_ASSIGNMENT_.
Some lines in the entries contain the word "Hsize". Copy all of them.

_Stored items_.
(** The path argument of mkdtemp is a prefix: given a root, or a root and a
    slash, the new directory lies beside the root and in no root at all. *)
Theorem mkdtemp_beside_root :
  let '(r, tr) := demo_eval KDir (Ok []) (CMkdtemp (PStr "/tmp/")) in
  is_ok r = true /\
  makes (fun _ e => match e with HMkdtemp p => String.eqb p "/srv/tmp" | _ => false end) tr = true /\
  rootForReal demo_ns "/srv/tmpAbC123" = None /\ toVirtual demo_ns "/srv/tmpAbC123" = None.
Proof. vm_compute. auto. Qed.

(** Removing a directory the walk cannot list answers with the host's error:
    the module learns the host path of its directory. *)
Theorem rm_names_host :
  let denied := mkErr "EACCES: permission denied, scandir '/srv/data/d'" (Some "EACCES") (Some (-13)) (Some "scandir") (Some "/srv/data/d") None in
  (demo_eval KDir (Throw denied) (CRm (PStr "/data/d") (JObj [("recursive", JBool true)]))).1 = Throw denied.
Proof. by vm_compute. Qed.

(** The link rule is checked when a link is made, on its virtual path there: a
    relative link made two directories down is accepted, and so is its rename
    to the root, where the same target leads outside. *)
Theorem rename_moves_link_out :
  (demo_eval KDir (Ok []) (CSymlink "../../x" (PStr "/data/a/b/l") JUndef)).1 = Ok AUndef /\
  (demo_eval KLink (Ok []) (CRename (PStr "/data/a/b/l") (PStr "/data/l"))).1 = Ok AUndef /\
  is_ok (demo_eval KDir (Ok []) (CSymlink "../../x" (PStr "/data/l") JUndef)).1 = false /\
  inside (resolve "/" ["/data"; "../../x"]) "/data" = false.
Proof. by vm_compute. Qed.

...

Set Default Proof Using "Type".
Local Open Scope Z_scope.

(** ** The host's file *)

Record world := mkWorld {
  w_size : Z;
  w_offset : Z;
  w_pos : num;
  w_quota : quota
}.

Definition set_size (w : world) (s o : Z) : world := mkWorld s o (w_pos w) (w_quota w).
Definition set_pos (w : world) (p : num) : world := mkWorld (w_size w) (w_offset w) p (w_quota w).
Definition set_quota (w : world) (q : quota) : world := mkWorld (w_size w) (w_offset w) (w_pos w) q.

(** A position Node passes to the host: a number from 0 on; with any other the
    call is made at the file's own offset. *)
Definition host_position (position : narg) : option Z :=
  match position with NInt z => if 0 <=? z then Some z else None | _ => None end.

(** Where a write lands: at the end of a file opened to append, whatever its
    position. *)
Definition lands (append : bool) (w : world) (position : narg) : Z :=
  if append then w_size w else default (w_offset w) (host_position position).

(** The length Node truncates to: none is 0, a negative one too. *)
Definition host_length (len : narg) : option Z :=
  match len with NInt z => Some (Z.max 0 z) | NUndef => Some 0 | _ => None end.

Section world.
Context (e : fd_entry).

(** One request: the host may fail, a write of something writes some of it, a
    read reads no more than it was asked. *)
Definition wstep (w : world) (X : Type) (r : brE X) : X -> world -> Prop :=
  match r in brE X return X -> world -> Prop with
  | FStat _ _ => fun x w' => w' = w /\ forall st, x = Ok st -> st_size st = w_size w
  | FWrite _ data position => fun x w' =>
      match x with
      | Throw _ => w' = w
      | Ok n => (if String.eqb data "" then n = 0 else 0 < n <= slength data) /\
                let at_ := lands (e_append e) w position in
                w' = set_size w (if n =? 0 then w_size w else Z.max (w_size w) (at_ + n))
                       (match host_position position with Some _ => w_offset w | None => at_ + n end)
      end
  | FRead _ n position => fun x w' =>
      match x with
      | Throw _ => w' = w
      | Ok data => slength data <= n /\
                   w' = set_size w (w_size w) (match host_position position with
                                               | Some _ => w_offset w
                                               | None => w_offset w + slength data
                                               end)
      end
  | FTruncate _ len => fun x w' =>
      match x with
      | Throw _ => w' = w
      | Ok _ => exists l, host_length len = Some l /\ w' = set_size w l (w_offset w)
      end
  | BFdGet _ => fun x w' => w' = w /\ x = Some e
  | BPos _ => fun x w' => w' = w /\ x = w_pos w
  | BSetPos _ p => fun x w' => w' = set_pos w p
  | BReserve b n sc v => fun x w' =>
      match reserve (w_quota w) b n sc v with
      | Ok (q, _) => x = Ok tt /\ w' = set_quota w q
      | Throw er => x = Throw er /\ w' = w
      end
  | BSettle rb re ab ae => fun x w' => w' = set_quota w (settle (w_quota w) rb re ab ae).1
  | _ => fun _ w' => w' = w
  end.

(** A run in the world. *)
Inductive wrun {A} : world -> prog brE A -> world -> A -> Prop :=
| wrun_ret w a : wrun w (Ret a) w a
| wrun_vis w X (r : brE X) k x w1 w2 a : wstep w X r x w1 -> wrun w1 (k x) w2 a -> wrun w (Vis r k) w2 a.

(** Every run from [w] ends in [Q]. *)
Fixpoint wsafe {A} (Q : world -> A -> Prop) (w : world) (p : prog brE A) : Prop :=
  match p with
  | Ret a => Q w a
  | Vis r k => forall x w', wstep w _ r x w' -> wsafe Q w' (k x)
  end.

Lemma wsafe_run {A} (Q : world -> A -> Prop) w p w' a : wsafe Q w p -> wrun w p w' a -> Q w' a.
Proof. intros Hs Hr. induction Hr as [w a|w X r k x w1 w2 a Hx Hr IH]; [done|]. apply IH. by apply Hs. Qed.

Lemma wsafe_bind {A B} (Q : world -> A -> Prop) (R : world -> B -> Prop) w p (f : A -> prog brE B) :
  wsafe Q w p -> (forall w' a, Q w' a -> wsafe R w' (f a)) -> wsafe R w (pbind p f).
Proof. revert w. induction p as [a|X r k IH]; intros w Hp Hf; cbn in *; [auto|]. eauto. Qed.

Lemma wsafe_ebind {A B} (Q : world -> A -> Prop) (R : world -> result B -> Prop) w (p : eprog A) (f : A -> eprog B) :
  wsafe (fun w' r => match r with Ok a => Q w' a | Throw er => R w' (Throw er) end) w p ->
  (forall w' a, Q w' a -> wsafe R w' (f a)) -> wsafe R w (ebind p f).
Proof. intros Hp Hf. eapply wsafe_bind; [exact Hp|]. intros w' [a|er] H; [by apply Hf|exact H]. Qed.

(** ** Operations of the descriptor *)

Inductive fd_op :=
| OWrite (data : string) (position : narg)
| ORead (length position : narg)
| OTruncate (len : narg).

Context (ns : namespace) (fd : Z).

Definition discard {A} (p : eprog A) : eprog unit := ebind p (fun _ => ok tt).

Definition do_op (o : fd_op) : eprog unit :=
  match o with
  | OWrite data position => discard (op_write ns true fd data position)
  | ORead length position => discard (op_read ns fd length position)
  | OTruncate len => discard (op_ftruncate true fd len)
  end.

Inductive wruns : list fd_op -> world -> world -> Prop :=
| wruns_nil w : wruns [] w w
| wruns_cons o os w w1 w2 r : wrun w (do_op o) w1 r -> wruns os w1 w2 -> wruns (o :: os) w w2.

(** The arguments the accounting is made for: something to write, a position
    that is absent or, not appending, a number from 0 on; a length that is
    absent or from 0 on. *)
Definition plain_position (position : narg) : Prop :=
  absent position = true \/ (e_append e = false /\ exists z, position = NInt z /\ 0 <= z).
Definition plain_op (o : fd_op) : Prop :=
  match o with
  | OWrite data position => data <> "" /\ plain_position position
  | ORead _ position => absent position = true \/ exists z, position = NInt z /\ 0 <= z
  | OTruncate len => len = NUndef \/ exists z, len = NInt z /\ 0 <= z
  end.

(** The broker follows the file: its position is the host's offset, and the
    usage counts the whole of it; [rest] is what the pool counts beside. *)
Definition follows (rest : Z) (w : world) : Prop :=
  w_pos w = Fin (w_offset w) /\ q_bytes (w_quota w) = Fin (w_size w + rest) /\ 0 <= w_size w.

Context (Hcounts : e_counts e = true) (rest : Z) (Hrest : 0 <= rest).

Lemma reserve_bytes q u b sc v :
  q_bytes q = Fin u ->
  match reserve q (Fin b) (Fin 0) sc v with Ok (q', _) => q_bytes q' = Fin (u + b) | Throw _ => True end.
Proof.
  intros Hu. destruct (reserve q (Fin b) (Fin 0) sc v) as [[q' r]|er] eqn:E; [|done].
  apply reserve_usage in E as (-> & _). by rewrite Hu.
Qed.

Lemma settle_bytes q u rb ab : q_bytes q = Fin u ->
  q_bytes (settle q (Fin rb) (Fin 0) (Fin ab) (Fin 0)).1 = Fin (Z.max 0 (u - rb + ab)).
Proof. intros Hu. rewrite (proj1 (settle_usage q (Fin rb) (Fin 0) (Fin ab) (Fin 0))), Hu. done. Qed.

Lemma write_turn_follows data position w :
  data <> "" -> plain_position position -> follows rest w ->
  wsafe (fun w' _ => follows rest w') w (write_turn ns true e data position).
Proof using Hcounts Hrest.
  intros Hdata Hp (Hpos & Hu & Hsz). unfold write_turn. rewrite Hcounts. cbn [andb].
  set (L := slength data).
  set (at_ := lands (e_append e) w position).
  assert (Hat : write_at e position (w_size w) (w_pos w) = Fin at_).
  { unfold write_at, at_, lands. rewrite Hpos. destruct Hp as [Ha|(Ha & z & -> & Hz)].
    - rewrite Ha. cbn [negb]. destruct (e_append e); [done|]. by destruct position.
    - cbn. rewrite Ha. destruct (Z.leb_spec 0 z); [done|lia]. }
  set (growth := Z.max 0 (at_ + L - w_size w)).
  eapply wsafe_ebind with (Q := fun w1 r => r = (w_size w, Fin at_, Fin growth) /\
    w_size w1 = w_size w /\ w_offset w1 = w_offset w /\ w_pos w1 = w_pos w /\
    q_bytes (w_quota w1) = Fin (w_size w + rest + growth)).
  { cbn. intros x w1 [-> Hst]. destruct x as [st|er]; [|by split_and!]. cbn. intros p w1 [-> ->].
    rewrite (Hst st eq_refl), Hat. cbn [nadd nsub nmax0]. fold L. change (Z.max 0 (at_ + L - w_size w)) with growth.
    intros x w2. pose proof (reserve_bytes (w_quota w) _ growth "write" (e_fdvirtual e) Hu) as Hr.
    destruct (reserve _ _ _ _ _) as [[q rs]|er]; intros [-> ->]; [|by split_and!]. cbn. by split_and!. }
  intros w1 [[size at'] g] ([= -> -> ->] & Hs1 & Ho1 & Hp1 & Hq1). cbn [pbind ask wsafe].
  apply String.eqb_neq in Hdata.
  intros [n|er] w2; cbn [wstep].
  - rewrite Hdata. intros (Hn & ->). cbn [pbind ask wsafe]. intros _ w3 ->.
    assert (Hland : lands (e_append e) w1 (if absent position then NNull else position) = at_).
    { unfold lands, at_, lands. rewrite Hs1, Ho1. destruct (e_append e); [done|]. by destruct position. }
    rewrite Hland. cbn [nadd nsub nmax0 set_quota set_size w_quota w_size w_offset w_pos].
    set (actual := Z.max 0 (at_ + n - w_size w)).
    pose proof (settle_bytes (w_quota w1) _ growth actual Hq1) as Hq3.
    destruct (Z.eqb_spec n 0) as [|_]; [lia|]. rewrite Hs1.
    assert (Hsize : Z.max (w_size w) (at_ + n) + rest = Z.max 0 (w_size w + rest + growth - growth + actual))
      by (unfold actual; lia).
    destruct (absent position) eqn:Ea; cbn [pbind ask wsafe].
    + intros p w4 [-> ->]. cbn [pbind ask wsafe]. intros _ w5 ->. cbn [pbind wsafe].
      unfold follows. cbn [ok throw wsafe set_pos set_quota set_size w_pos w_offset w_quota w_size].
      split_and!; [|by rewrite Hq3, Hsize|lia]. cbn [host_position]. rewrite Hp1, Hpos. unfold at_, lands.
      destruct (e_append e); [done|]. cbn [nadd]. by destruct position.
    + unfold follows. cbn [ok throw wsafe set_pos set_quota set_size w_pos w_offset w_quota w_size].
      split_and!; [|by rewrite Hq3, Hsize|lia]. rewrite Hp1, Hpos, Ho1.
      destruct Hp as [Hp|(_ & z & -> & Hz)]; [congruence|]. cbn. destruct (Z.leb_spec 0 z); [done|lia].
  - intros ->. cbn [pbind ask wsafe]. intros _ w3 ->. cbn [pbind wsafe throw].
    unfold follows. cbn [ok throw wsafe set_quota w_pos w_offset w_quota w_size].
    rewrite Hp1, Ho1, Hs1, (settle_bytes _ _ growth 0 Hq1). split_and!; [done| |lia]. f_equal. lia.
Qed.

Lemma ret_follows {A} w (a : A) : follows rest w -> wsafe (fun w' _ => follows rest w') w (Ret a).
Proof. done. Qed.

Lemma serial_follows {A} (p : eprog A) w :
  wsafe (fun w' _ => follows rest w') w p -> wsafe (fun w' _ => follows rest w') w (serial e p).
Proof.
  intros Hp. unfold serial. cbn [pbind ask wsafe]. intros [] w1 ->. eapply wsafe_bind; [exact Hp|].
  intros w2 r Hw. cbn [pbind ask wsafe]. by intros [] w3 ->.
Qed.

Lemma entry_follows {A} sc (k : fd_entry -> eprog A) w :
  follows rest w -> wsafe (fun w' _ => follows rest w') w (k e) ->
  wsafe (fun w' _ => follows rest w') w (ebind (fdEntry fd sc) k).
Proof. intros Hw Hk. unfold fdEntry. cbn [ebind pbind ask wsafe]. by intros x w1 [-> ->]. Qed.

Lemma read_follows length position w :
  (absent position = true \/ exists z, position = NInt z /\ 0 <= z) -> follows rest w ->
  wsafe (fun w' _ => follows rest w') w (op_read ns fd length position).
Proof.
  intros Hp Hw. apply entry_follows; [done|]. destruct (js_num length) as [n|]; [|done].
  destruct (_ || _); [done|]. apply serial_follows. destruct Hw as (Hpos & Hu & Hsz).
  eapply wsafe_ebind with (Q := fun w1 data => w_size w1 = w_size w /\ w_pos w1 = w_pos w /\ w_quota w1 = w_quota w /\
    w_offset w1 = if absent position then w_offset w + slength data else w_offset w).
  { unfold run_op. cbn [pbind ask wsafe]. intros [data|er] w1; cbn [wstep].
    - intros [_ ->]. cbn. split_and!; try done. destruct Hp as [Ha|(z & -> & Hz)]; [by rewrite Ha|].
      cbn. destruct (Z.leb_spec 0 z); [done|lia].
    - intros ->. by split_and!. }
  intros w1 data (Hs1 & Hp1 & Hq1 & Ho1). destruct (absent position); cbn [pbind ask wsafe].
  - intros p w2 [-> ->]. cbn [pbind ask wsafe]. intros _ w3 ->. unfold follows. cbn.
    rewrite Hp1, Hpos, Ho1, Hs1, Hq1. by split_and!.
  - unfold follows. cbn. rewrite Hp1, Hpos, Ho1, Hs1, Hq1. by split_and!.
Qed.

_PROBLEM SOLUTION_.
    assert (Hsize : Z.max (w_size w) (at_ + n) + rest = Z.max 0 (w_size w + rest + growth - growth + actual))
      split_and!; [|by rewrite Hq3, Hsize|lia]. cbn [host_position]. rewrite Hp1, Hpos. unfold at_, lands.
      split_and!; [|by rewrite Hq3, Hsize|lia]. rewrite Hp1, Hpos, Ho1.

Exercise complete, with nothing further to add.